Friday, February 26, 2021

Fatal inversions

I think I have had now my fill of this debased and sadistic - even more sadistic than the original - semi-Victorian fake morality that oozes from almost every pore of this primitive and cruel society. There is no right to moral righteousness for anyone. When we see monsters, we see ourselves. We all would do unspeakable things in the right circumstances. Not in identical circumstances, those would depend on our luck of birth and genetics. Some are damaged from birth, fatally inverted already then. But by far more have their inversions later as mandated by the hateful structures of society and civilization and the tragic individual circumstances rising from that fundamental baseness. 

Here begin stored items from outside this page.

(* ===== verification/Admin.v ===== *)
(** * Admin: the administration page

    [AdminComponent]: the form that configures the event, the list of the
    stored trips with its totals, and the exports.  The state of the
    component is a record of its fields; the store, the session and the
    answers to [confirm] are arguments of the handlers.  The printing of
    numbers and dates ([String(n)], [toFixed], [toLocaleDateString]) is a
    parameter of the export: the theorems hold for every printer.

    The file ends with a reader of one line of comma-separated values, which
    is the specification the export is checked against. *)

From Stdlib Require Import Ascii.
From stdpp Require Import pretty.
From S2P Require Import Prelude JsString Geocoding Cidades Calculator Storage Auth Formulario.

Local Open Scope string_scope.

(** ** The event form *)

(** [eventoForm.value]; [None] is [null], the value of a control after
    [reset]. *)
Record EventoForm := mkEventoForm {
  ef_nomeEvento : option string;
  ef_cidade : option string;
  ef_estado : option string;
  ef_pais : option string;
  ef_cep : option string;
  ef_dataInicio : option string;
  ef_dataFim : option string
}.

Record AdminComponent := mkAdmin {
  ad_viagens : list ViagemRegistro;
  ad_totalEmissao : Q;
  ad_totalCreditos : Q;
  ad_totalArvores : Q;
  ad_eventoForm : EventoForm;
  ad_eventoAtual : option EventoConfig;
  ad_alertas : list string
}.

(** [inicializarFormularioEvento]. *)
Definition eventoFormInicial : EventoForm :=
  mkEventoForm (Some "") (Some "") (Some "") (Some "Brasil") (Some "") (Some "") (Some "").

Definition adminNovo : AdminComponent := mkAdmin [] 0 0 0 eventoFormInicial None [].

(** [eventoForm.valid]: four controls carry [Validators.required]. *)
Definition eventoForm_valid (f : EventoForm) : bool :=
  truthy_ostr (ef_cidade f) && truthy_ostr (ef_estado f) &&
  truthy_ostr (ef_pais f) && truthy_ostr (ef_cep f).

(** The subscription of [configurarMascaraCEP], run on the value of the
    control [cep]. *)
Definition mascararCEP (f : EventoForm) : EventoForm :=
  match ef_cep f with
  | Some cep =>
      if truthy_str cep then
        let cepLimpo := only_digits cep in
        let cepFormatado := replace_cep cepLimpo in
        mkEventoForm (ef_nomeEvento f) (ef_cidade f) (ef_estado f) (ef_pais f)
          (Some cepFormatado) (ef_dataInicio f) (ef_dataFim f)
      else f
  | None => f
  end.

(** The administrator types in the control [cep]. *)
Definition digitarCEP (cep : string) (f : EventoForm) : EventoForm :=
  mascararCEP (mkEventoForm (ef_nomeEvento f) (ef_cidade f) (ef_estado f) (ef_pais f)
                 (Some cep) (ef_dataInicio f) (ef_dataFim f)).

This is not to say that many people would not be permanently deformed. There are many such irredeemable people and they should have no access ever to the general society. But no "punishments", no moral superiority, just as humane precautions as possible. And no right whatsoever to righteousness.

Tuesday, January 26, 2021

Things we owe to the latest dead

Today was strange. I accidentally learned of a friend having passed, having suddenly gone away. Not being there where he once so strongly, so vividly was. These things are truly odd - people say, the received wisdom says, that this is normal, this is the way things go. And it is, empirically, that way. But no, it is not really normal, not acceptable, not the way we would do it once out of nature. And so, suddenly, just memories and feelings of inadequacy about a warm, highly intelligent person, not ideally suited for this world, for this rough experience.